Приехав в Ясную Поляну, нашел там для себя письмо от Димы Черткова, уехавшего вместе с финнами. Он сообщал, что Лев Николаевич согласился писать пьесу для домашнего спектакля для крестьян, который затеваем мы в Телятинках. Мне Лев Николаевич тоже подтвердил это[117].
Сегодня Лев Николаевич прочел мне вслух написанное им письмо о самоубийствах[118]. В нем проводилась мысль о необходимости религии. Начало — очень остроумно и забавно и написано в форме, приближающейся к художественной. Слушая это начало, я не мог удержаться от смеха. Лев Николаевич тоже смеялся. Потом говорил:
— Я как раз читал в газете мнение профессора о самоубийствах. Он перечисляет разные причины самоубийства: и психические и всякие, а об отсутствии религии ни слова не говорит.
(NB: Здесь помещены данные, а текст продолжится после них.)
(** * Amalek-tgpt relay: a shallow embedding of [api.py]

    The relay receives a chat query, launches the [tgpt] command line tool
    once per provider, collects the replies, records them in a MariaDB
    table and optionally appends them to a dataset file.  This file embeds
    the functions of [api.py] as Rocq functions over an explicit world
    (module globals, database, file system, console, launched processes,
    clock) and proves the properties of the specification about them. *)

From Stdlib Require Import String Ascii NArith ZArith Lia.
From stdpp Require Import base option list gmap.
Definition item_text (e : engine_item) : string :=
  match e with
  | DuckDuckGo => "DuckDuckGo"
  | Google => "Google"
  | Startpage => "Startpage"
  | Brave => "Brave"
  end.

(** The widgets of the dialog as the user left them. *)
Record t : Type := {
  adblock_checkbox : bool;            (* [isChecked()] *)
  darkmode_checkbox : bool;           (* [isChecked()] *)
  search_engine_combo : engine_item;  (* the current item *)
  accepted : bool                     (* [self.accept()] was called *)
}.

(** [setChecked(v)]: the binding takes a [bool]; what it does with a value
    of another type is left out of the model. *)
Definition checkbox_value (v : json) : result bool :=
  match v with
  | JBool b => Ok b
  | _ => Raise Unsupported
  end.

(** The item of the combo box with the text [s], if there is one. *)
Definition find_item (s : string) : option engine_item :=
  if String.eqb s "DuckDuckGo" then Some DuckDuckGo
  else if String.eqb s "Google" then Some Google
  else if String.eqb s "Startpage" then Some Startpage
  else if String.eqb s "Brave" then Some Brave
  else None.

(** [addItems([...])] followed by [setCurrentText(v)] on the combo box, which
    is not editable: the item with that text becomes current; when no item
    has it, the first item, current since [addItems], stays.  A value that is
    not a [str] is left out of the model. *)
Definition combo_value (v : json) : result engine_item :=
  match v with
  | JStr s =>
      Ok match find_item s with
         | Some e => e
         | None => DuckDuckGo
         end
  | _ => Raise Unsupported
  end.

(** [SettingsDialog.__init__]: the widgets as the dialog first shows them. *)
Definition init (d : pydict) : result t :=
  let* a := checkbox_value (Dict.get "ad_block_enabled" (JBool true) d) in
  let* dm := checkbox_value (Dict.get "dark_mode" (JBool false) d) in
  let* e := combo_value (Dict.get "search_engine" (JStr "DuckDuckGo") d) in
  Ok {| adblock_checkbox := a; darkmode_checkbox := dm;
        search_engine_combo := e; accepted := false |}.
Меня оставили в Ясной Поляне до вечера, чтобы послушать музыку молодого человека А. П. Войтиченко из Нежина, приехавшего поиграть Льву Николаевичу на «кимвалах». Играл он очень хорошо. Лев Николаевич подарил ему, по его просьбе, свой портрет с надписью и заметил ему все‑таки, что играет он недостаточно ритмично и что в его исполнении слишком резки переходы между piano и forte.